How could it, in the face of relentless messaging that federal climate policy is unfair to Saskatchewan, that climate solutions are too expensive or not ready for adoption here, that Canadian emissions are small relative to other countries, and even that the climate crisis is exaggerated and can wait? In Saskatchewan today, it appears to be political suicide to even mention climate.
And yet, when we really look at the issue, the urgency for action is staggering. Not only that, but the rest of the world is taking notice and taking action, and Saskatchewan risks severe economic decline unless the province acts fast to jump start its energy transition, providing new areas of economic activity as the oil and gas sector loses markets, and building investor confidence to develop our transition opportunities. Self-interest alone should compel us to act.
And justice magnifies that call. In its 2023 report on the “State of the World’s Human Rights,” Amnesty International calls out countries with high historic emissions to take larger responsibility for phasing out fossil fuels and financing climate action and disaster recovery in lower-income countries (p. 20, “Right to a Healthy Environment”). A 2021 analysis by Carbon Brief found that Canada’s historic emissions were the 10th largest in the world. As justice-seeking citizens of a nation that became wealthy through a high-emitting past, we want our leaders to ensure that, both at home and abroad, our wealth is used to decarbonize and adapt.
Saskatchewan needs ambitious provincial climate policy. Instead, we have aggressive policies to block federal climate policy, and an entire legislature united in their public support for this stance.

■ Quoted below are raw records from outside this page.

(** The operation on the object. *)
Definition run_cell_op (c : llama_kv_cells) (op : cell_op) : res (llama_kv_cells * cell_answer) :=
  let quiet m := c' ← m; Ok (c', NoAnswer) in
  let flagged (m : res (llama_kv_cells * bool)) := r ← m; Ok (r.1, Flag r.2) in
  match op with
  | OpReset => Ok (cells_reset c, NoAnswer)
  | OpResetShift => Ok (cells_reset_shift c, NoAnswer)
  | OpRm i => quiet (cells_rm c i)
  | OpSeqRm i s => flagged (cells_seq_rm c i s)
  | OpSeqKeep i s => flagged (cells_seq_keep c i s)
  | OpSeqAdd i s => quiet (cells_seq_add c i s)
  | OpPosSet i p => quiet (cells_pos_set c i p)
  | OpExtSet i e => quiet (cells_ext_set c i e)
  | OpPosAdd i d => flagged (cells_pos_add c i d)
  | OpPosDiv i d => quiet (cells_pos_div c i d)
  | AskEmpty i => b ← cells_is_empty c i; Ok (c, Flag b)
  | AskUsed => Ok (c, Num (Z.of_nat (cells_get_used c)))
  | AskUsedMaxP1 => Ok (c, Num (Z.of_nat (cells_used_max_p1 c)))
  | AskHasShift => Ok (c, Flag (cells_get_has_shift c))
  | AskSeqCount i => n ← cells_seq_count c i; Ok (c, Num (Z.of_nat n))
  | AskSeqHas i s => b ← cells_seq_has c i s; Ok (c, Flag b)
  | AskPos i => p ← cells_pos_get c i; Ok (c, Num p)
  | AskShift i => p ← cells_get_shift c i; Ok (c, Num p)
  | AskPosIn i p0 p1 => b ← cells_pos_in c i p0 p1; Ok (c, Flag b)
  | AskPosMin s => p ← cells_seq_pos_min c s; Ok (c, Num p)
  | AskPosMax s => p ← cells_seq_pos_max c s; Ok (c, Num p)
  end.

Definition run_cell_ops (c : llama_kv_cells) (ops : list cell_op) : res (llama_kv_cells * list cell_answer) :=
  foldM (fun st op => r ← run_cell_op st.1 op; Ok (r.1, st.2 ++ [r.2])) (c, []) ops.

(** The state of the machine: the cells and the shift flag. *)
Definition cells_state : Type := list cell * bool.

Definition occupied (a : cell) : bool := negb (a_pos a =? -1).
Definition valid_seq (s : Z) : Prop := 0 <= s < Z.of_nat LLAMA_MAX_SEQ.
#[export] Instance valid_seq_dec s : Decision (valid_seq s).
Proof. unfold valid_seq. apply _. Defined.

(** The number of occupied cells, one more than the last of them, and the range of the
    positions of a sequence. *)
Definition n_occupied (l : list cell) : nat := countb occupied l.
Fixpoint last_occupied (l : list cell) : nat :=
  match l with
  | [] => 0
  | a :: l => match last_occupied l with O => if occupied a then 1 else 0 | n => S n end
  end%nat.
Definition positions (l : list cell) (s : Z) : list Z := a_pos <$> filter (fun a => s ∈ a_seq a) l.
Definition least (l : list Z) : Z := match l with [] => -1 | x :: l => foldr Z.min x l end.
Definition greatest (l : list Z) : Z := match l with [] => -1 | x :: l => foldr Z.max x l end.

(** One step; [None] where the documented precondition of the operation does not hold. *)
Definition spec_cell_op (st : cells_state) (op : cell_op) : option (cells_state * cell_answer) :=
  let '(l, b) := st in
  let at_ (i : nat) (P : cell -> Prop) `{!forall a, Decision (P a)} (k : cell -> cells_state * cell_answer) :=
    a ← l !! i; if decide (P a) then Some (k a) else None in
  let put i a := (<[i := a]> l, b) in
  match op with
  | OpReset => Some ((replicate (length l) cell_empty, false), NoAnswer)
  | OpResetShift => Some ((unshift <$> l, false), NoAnswer)
  | OpRm i => at_ i (fun a => a_pos a <> -1) (fun _ => (put i cell_empty, NoAnswer))
  | OpSeqRm i s => at_ i (fun a => s ∈ a_seq a) (fun a => (put i (spec_seq_rm a s).1, Flag (spec_seq_rm a s).2))
  | OpSeqKeep i s => at_ i (fun a => valid_seq s /\ (a_seq a = ∅ -> a_pos a = -1))
      (fun a => (put i (spec_seq_keep a s).1, Flag (spec_seq_keep a s).2))
  | OpSeqAdd i s => at_ i (fun a => a_pos a <> -1 /\ valid_seq s /\ s ∉ a_seq a)
      (fun a => (put i (mk_cell (a_pos a) (a_ext a) (a_shift a) ({[s]} ∪ a_seq a)), NoAnswer))
  | OpPosSet i p => at_ i (fun a => a_pos a = -1 /\ 0 <= p <= INT32_MAX)
      (fun a => (put i (mk_cell p (a_ext a) (a_shift a) ∅), NoAnswer))
  | OpExtSet i e => at_ i (fun a => True) (fun a => (put i (mk_cell (a_pos a) e (a_shift a) (a_seq a)), NoAnswer))
  | OpPosAdd i d => at_ i (fun a => a_pos a <> -1 /\ INT32_MIN <= a_pos a + d <= INT32_MAX /\
                                    INT32_MIN <= a_shift a + d <= INT32_MAX)
      (fun a => ((<[i := (spec_pos_add a d).1]> l, true), Flag (spec_pos_add a d).2))
  | OpPosDiv i d => at_ i (fun a => a_pos a <> -1 /\ 0 < d /\ INT32_MIN <= a_shift a /\
                                    a_shift a + (a_pos a - Z.quot (a_pos a) d) <= INT32_MAX)
      (fun a => ((<[i := spec_pos_div a d]> l, true), NoAnswer))
  | AskEmpty i => at_ i (fun _ => True) (fun a => (st, Flag (negb (occupied a))))
  | AskUsed => Some (st, Num (Z.of_nat (n_occupied l)))
  | AskUsedMaxP1 => Some (st, Num (Z.of_nat (last_occupied l)))
  | AskHasShift => Some (st, Flag b)
  | AskSeqCount i => at_ i (fun a => a_pos a <> -1) (fun a => (st, Num (Z.of_nat (size (a_seq a)))))
  | AskSeqHas i s => at_ i (fun _ => valid_seq s) (fun a => (st, Flag (bool_decide (s ∈ a_seq a))))
  | AskPos i => at_ i (fun a => a_pos a <> -1) (fun a => (st, Num (a_pos a)))
  | AskShift i => at_ i (fun a => a_pos a <> -1) (fun a => (st, Num (a_shift a)))
  | AskPosIn i p0 p1 => at_ i (fun _ => True) (fun a => (st, Flag (bool_decide (p0 <= a_pos a < p1))))
  | AskPosMin s => if decide (valid_seq s) then Some (st, Num (least (positions l s))) else None
  | AskPosMax s => if decide (valid_seq s) then Some (st, Num (greatest (positions l s))) else None
  end.

Fixpoint spec_cell_ops (st : cells_state) (ops : list cell_op) : option (cells_state * list cell_answer) :=
  match ops with
  | [] => Some (st, [])
  | op :: ops =>
      r ← spec_cell_op st op;
      rs ← spec_cell_ops r.1 ops;
      Some (rs.1, r.2 :: rs.2)
  end.

(** The object [c] implements the state [st]. *)
Definition implements (c : llama_kv_cells) (st : cells_state) : Prop :=
  kv_wf c /\ cells_abs c = st.1 /\ c_has_shift c = st.2.

(** ** The used cells *)
Fixpoint occupied_from (k : nat) (l : list cell) : list nat :=
  match l with
  | [] => []
  | a :: l => (if occupied a then [k] else []) ++ occupied_from (S k) l
  end.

So, what can we do? Our proposal
Before the candidates come knocking, build bridges to people who disagree with you on climate: your friends, relatives, people you see at work, in church, and in the groups you belong to. Ask questions, listen faithfully, and find ways to connect. Help the people around you see that a reasonable person is concerned about the climate, and has a plausible vision for action. Use the free guide from Anand Giridharadas, “How to Become a Better Persuader,” which you can download here.
This may sound both scary difficult, and too small to make a difference. But it’s hard to see how any climate policy can gain traction until we build grassroots consensus that it is needed and feasible. As you patiently open up space for climate conversation, you don’t need to win passionate converts. All you need to do is invite a little more curiosity about what can be done.
(If you do win a convert, you can offer them a non-partisan lawn sign from EnviroCollective that says “I Vote for Climate Action.”)
And when the candidates do come knocking, may they discover that public appetite for climate policy is greater than they thought.